Obviously, the start cylinder for partition n is the end cylinder for partition n-1 plus 1. Unless you did something highly unusual, the start cylinder for /dev/hda1 (the first partition) is 1.

4. Run fdisk again ('fdisk /dev/hda'). It should complain that it doesn't see a partition table, and it's creating a new one. That's fine. Now, using the 'n' command (new partition), re-create the partitions using the start and end cylinders you calculated in step 3. Make sure you're specifying the values in cylinders (i.e., not appending M, K, or anything else - I don't rember the exact syntax, so be sure to check).

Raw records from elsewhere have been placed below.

Record issue := {
  number : N;
  title : jstring;
  state : jstring;
  labels : option (list label);   (* [None]: no labels property *)
  assignee : option jstring;      (* the assignee's login *)
  closed_at : closed_at_value;
  html_url : jstring;
  pull_request : bool             (* truthiness of the property *)
}.

Record categories := {
  open : list issue;
  closed : list issue;
  bugs : list issue;
  enhancements : list issue;
  documentation : list issue;
  help_wanted : list issue;
  good_first_issue : list issue
}.

(** [label?.name] *)
Definition label_name (l : label) : option jstring :=
  match l with
  | LabelObject name => name
  | LabelString _ | LabelOther => None
  end.

(** [v || d] where [v] is a string or undefined: the empty string is
    falsy. *)
Definition or_string (v : option jstring) (d : jstring) : jstring :=
  match v with
  | Some (c :: s) => c :: s
  | Some [] | None => d
  end.

(** [issue.labels || []] *)
Definition labels_or_empty (i : issue) : list label :=
  match labels i with
  | Some ls => ls
  | None => []
  end.

Definition is_open (i : issue) : bool := bool_decide (state i = js "open").

(** ** Categorizer (categorizeIssues)

    [toLowerCase] is String.prototype.toLowerCase, a built-in of the
    runtime with the full Unicode case mapping; the development is
    parametric in it. *)

Section Categorizer.

Variable toLowerCase : jstring -> jstring.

5. Make sure you change the partition types to the correct values - 'Linux swap' (82) for swap, 'Linux' (83) for most data partitions (but not for Windows partitions - those are likely either NTFS (7) or FAT32 (b or c - I was never clear on what the difference was between LBA or not)).

6. Run another 'p', and make sure the values look right. Compare them against the size values from /proc/partitions ('cat /proc/partitions'). Unfortunately, you'll have to trust the formula when it comes to the start and end cylinders.

7. Write the new table to disk ('w') and quit fdisk ('q'). If your first partition was swap, remember to issue 'mkswap /dev/hda1' before rebooting to avoid errors about a missing swap signature. If your first partition was data, and you recovered everything, you should be able to mkfs like normal, then copy your data back. If you lost important files (kernel image, etc.), I really can't help you here, but other threads might be able to...

8. Reboot and pray. You might want to write down everything from /proc/partitions and /sys/block so if something goes wrong you can still use those values to try and fix it from a rescue disk...

If everything works, you should be out of the woods. If not, well, try the rescue disk, and post here again and I'll see what I can do.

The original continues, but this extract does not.